I can see that! What are odds that any family will ever want to retrieve a loved one's body? On the outside chance somebody does, the funeral home/cemetery can play "button, button, who's got the button"?

About when I moved here from Germany a funeral home near Atlanta got busted for dumping dozens - maybe hundreds? - of bodies in the woods when their cremation equipment broke down. :mad:
 

earlthegoat2

Senior Member
Some of yall might remember this. Just a couple miles from the house. Crazy.

This is a few days long discussion at the funeral director schools. IIRC, the Tri State Crematory never actually even did anything illegal at that time. Now it would be though.

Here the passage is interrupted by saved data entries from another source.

(** Source: aggregation/stages.rs:1295-1302 (stage_unwind_stream). *)
Definition stage_unwind_stream (input : DocStream) (spec : bson) : result DocStream agg_failure :=
  let? (path, preserve_null, include_index) := parse_unwind_spec spec in
  Ok (concat (map (fun r : result document agg_failure =>
        match r with
        | Err e => [Err e]
        | Ok doc => stream_of (unwind_single_doc doc path preserve_null include_index)
        end) input)).

(** Source: aggregation/stages.rs:1391-1412 (stage_add_fields_stream). *)
Definition stage_add_fields_stream (input : DocStream) (fields_spec : bson) : result DocStream agg_failure :=
  match fields_spec with
  | BDocument fields =>
      Ok (map (fun r : result document agg_failure =>
            let? doc := r in
            let? evaluated := map_result (fun '(field, expr) =>
              let? v := evaluate_expression doc expr in Ok (field, v)) fields in
            Ok (fold_left (fun doc '(field, val) => set_ignored doc field val) evaluated doc)) input)
  | _ => invalid_stage "$addFields requires document"
  end.

(** Source: aggregation/stages.rs:1414-1435 (stage_unset_stream). *)
Definition stage_unset_stream (input : DocStream) (spec : bson) : result DocStream agg_failure :=
  let? fields := unset_fields spec in
  Ok (map (fun r : result document agg_failure =>
        let? doc := r in Ok (fold_left unset_ignored fields doc)) input).

(** Source: aggregation/stages.rs:1437-1453 (stage_replace_root_stream). *)
Definition stage_replace_root_stream (input : DocStream) (spec : bson) : result DocStream agg_failure :=
  Ok (map (fun r : result document agg_failure =>
        let? doc := r in replace_root (new_root_expr spec) doc) input).

(** Source: aggregation/stages.rs:1455-1465 (stage_redact_stream). *)
Definition stage_redact_stream (input : DocStream) (expr : bson) : result DocStream agg_failure :=
  Ok (omap (fun r : result document agg_failure =>
        match r with
        | Err e => Some (Err e)
        | Ok doc => match redact_doc doc expr with
                    | Ok (Some redacted) => Some (Ok redacted)
                    | Ok None => None
                    | Err e => Some (Err e)
                    end
        end) input).

(** ** Blocking stages *)

(** Source: aggregation/stages.rs:1469-1471 (estimate_doc_bytes). *)
Definition estimate_doc_bytes (doc : document) : Z :=
  match doc_to_vec doc with Ok v => Z.of_nat (length v) | Err _ => 256 end.

Definition total_bytes (docs : list document) : Z :=
  fold_left (fun acc doc => wrap_u64 (acc + estimate_doc_bytes doc)) docs 0%Z.

(** Source: aggregation/stages.rs:1476-1493 (collect_with_limit). *)
Definition collect_with_limit (input : DocStream) (stage_name : string) (limit : option Z)
  : result (list document) agg_failure :=
  let? docs := collect input in
  match limit with
  | Some max_bytes =>
      let estimated := total_bytes docs in
      if (max_bytes <? estimated)%Z
      then Err (AggErr (MemoryLimitExceeded stage_name estimated max_bytes)) else Ok docs
  | None => Ok docs
  end.

(** The common form of the blocking stages: collect, run the batch form, re-emit. *)
Definition blocking (stage_name : string) (batch : list document -> result (list document) agg_failure)
  (input : DocStream) (memory_limit : option Z) : result DocStream agg_failure :=
  let? docs := collect_with_limit input stage_name memory_limit in
  let? results := batch docs in
  Ok (stream_of results).

(** Source: aggregation/stages.rs:1592-1600 (stage_count_stream). *)
Definition stage_count_stream (input : DocStream) (field_name : bson) : option Z -> result DocStream agg_failure :=
  blocking "$count" (fun docs => stage_count docs field_name) input.

(** Source: aggregation/stages.rs:1602-1610 (stage_sample_stream). *)
Definition stage_sample_stream (input : DocStream) (spec : bson) : option Z -> result DocStream agg_failure :=
  blocking "$sample" (fun docs => stage_sample docs spec) input.

(** Source: aggregation/stages.rs:1612-1620 (stage_sort_by_count_stream). *)
Definition stage_sort_by_count_stream (input : DocStream) (expr : bson) : option Z -> result DocStream agg_failure :=
  blocking "$sortByCount" (fun docs => stage_sort_by_count docs expr) input.

(** Source: aggregation/stages.rs:1622-1630 (stage_bucket_stream). *)
Definition stage_bucket_stream (input : DocStream) (spec : bson) : option Z -> result DocStream agg_failure :=
  blocking "$bucket" (fun docs => stage_bucket docs spec) input.

(** Source: aggregation/stages.rs:1632-1640 (stage_bucket_auto_stream). *)
Definition stage_bucket_auto_stream (input : DocStream) (spec : bson) : option Z -> result DocStream agg_failure :=
  blocking "$bucketAuto" (fun docs => stage_bucket_auto docs spec) input.

(** Source: aggregation/stages.rs:1540-1543 (stage_sort_limit_stream). The fields of the sort. *)
Definition sort_fields (sort_doc : document) : list (string * Z) :=
  map (fun '(k, v) => (k, match v with BInt32 d => d | _ => 1%Z end)) sort_doc.

(** Source: aggregation/disk_spill.rs:144-159 (cmp_by_sort_fields). *)
Fixpoint cmp_by_sort_fields (a b : document) (fields : list (string * Z)) : comparison :=
  match fields with
  | [] => Eq
  | (field, dir) :: rest =>
      match directed dir (compare_bson (get_value a field) (get_value b field)) with
      | Eq => cmp_by_sort_fields a b rest
      | c => c
      end
  end.

(** [docs[i]], whose index is always in range. *)
Definition doc_nth (docs : list document) (i : nat) : document := nth i docs [].

(** Source: aggregation/stages.rs:1561-1571 (stage_sort_limit_stream). The indices of the first
    [limit] documents, in order. *)
Definition top_indices (cmp : document -> document -> comparison) (docs : list document) (limit : Z)
  : list nat :=
  let cmp_idx a b := cmp (doc_nth docs a) (doc_nth docs b) in
  let indices := seq 0 (length docs) in
  let indices := if (limit <? Z.of_nat (length docs))%Z
                 then iter_take limit (select_nth cmp_idx (Z.to_nat (limit - 1)) indices)
                 else indices in
  sort_by cmp_idx indices.

(** Source: aggregation/stages.rs:1518-1573 (stage_sort_limit_stream). *)
Definition stage_sort_limit_stream (input : DocStream) (sort_spec limit_spec : bson)
  (memory_limit : option Z) : result DocStream agg_failure :=
  match sort_spec with
  | BDocument sort_doc =>
      match as_count limit_spec with
      | None => invalid_stage "$limit requires number"
      | Some limit =>
          if (limit =? 0)%Z then Ok []
          else
            let? docs := collect_with_limit input "$sort" memory_limit in
            let cmp a b := cmp_by_sort_fields a b (sort_fields sort_doc) in
            Ok (stream_of (map (doc_nth docs) (top_indices cmp docs limit)))
      end
  | _ => invalid_stage "$sort requires document"
  end.
End Stages.

(** ** Streams and batches *)

Section Streams.
Context {B : BsonOps} {Lm : Libm} {G : S2} {T : TextEnv} {FP : F64Parse} {A : AggEnv} {SE : StdEnv}
  {BL : BsonLaws B}.
#[local] Existing Instance engine.

Lemma collect_stream_of docs : collect (stream_of docs) = Ok docs.
Proof. unfold collect, stream_of. induction docs as [|d docs IH]; simpl; [done|]. by rewrite IH. Qed.

Lemma collect_app s1 s2 :
  collect (s1 ++ s2) = let? d1 := collect s1 in let? d2 := collect s2 in Ok (d1 ++ d2).
Proof.
  unfold collect. induction s1 as [|[d|e] s1 IH]; simpl; [by destruct (map_result _ s2)| |done].
  rewrite IH. destruct (map_result _ s1); [|done]. by destruct (map_result _ s2).
Qed.

(** An adapter that maps each document. *)
Lemma collect_map (f : document -> result document agg_failure) docs :
  collect (map (fun r : result document agg_failure => let? d := r in f d) (stream_of docs))
  = map_result f docs.
Proof. unfold collect, stream_of. induction docs as [|d docs IH]; simpl; [done|]. by rewrite IH. Qed.

(** An adapter that keeps some documents. *)
Lemma collect_omap (f : document -> option (result document agg_failure)) docs acc :
  (let? r := collect (omap (fun r : result document agg_failure =>
     match r with Err e => Some (Err e) | Ok d => f d end) (stream_of docs)) in Ok (acc ++ r)) =
  fold_result (fun acc d => match f d with
                            | None => Ok acc
                            | Some (Ok x) => Ok (acc ++ [x])
                            | Some (Err e) => Err e
                            end) acc docs.
Proof.
  unfold collect, stream_of. revert acc. induction docs as [|d docs IH]; intros acc; simpl; [by rewrite app_nil_r|].
  destruct (f d) as [[x|e]|]; simpl; [|done|apply IH].
  rewrite <- IH. destruct (map_result _ _); [|done]. by rewrite <- app_assoc.
Qed.

Lemma collect_concat (f : document -> list document) docs :
  collect (concat (map (fun r : result document agg_failure =>
    match r with Err e => [Err e] | Ok d => stream_of (f d) end) (stream_of docs)))
  = Ok (concat (map f docs)).
Proof.
  unfold stream_of at 2. induction docs as [|d docs IH]; simpl; [done|].
  by rewrite collect_app, collect_stream_of, IH.
Qed.

Lemma unwind_items_fold doc path idx arr : forall i results,
  snd (fold_left (fun '(i, results) item =>
         ((i + 1)%Z, results ++ [with_index idx (BInt64 (wrap_i64 i)) (set_ignored doc path item)]))
       arr (Z.of_nat i, results)) =
  results ++ imap (fun j item => with_index idx (BInt64 (wrap_i64 (Z.of_nat (i + j)))) (set_ignored doc path item)) arr.
Proof.
  induction arr as [|x arr IH]; intros i results; cbn [fold_left]; [by rewrite app_nil_r|].
  replace (Z.of_nat i + 1)%Z with (Z.of_nat (S i)) by lia. rewrite IH, <- app_assoc. simpl.
  rewrite Nat.add_0_r. do 2 f_equal. apply imap_ext. intros j y _. simpl. by rewrite Nat.add_succ_r.
Qed.

(** The batch form of [$unwind] adds what the streaming form yields. *)
Lemma unwind_doc_single doc path preserve idx results :
  unwind_doc doc path preserve idx results = results ++ unwind_single_doc doc path preserve idx.
Proof.
  unfold unwind_doc, unwind_single_doc.
  destruct (get_value doc path) as [v|]; [|by destruct preserve; rewrite ?app_nil_r].
  destruct v as [| |arr| | | | | | | | | | | | | | | | | |]; try done;
    try (by destruct preserve; rewrite ?app_nil_r).
  destruct arr as [|x arr]; [by destruct preserve; rewrite ?app_nil_r|].
  apply (unwind_items_fold doc path idx (x :: arr) 0 results).
Qed.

My wife is a funeral director and you guys are really only scratching the surface of the scandals, lack of ethics, and general negligence of many funeral home and cemetery operations. Its amazing they can even get them into the ground sometimes.
 

oldfella1962

Senior Member
Some of yall might remember this. Just a couple miles from the house. Crazy.
YES! Thank you. This was the case I was thinking of and posted about, that happened right about when I moved here. Apparently it was way, way worse than I remembered it being. :( I didn't know it affected this many people.
I know I would be one upset hombre if they were my departed family members.
 

Throwback

Chief Big Taw
It's not the body, it's the casket. A lot of crooked funeral homes will wait until the family leaves and instead of burying the casket they lowered into the ground, they'll cremate and dispose of the body and re-sell the casket as new to the next family. 99.9% of people will never know there's nothing buried under their loved one's tombstone.
That won’t be the only body missing
 

oldfella1962

Senior Member
That won’t be the only body missing
Cremation for me & my wife! No sense for my kids to spend money on a burial or even a funeral. We don't have a big family and we aren't important or popular people anyway. And if you donate a body to science or a medical school or something, the school pays the cremation costs if you want the ashes after the school - or research lab - is done with it. I think my wife's niece has my sister-in-law's ashes and my father-in-law's ashes too. My daughter has my mother-in-law's ashes. I have life insurance policies, but they are "term life" and we have to die by 70 years old - statistically that is unlikely to happen.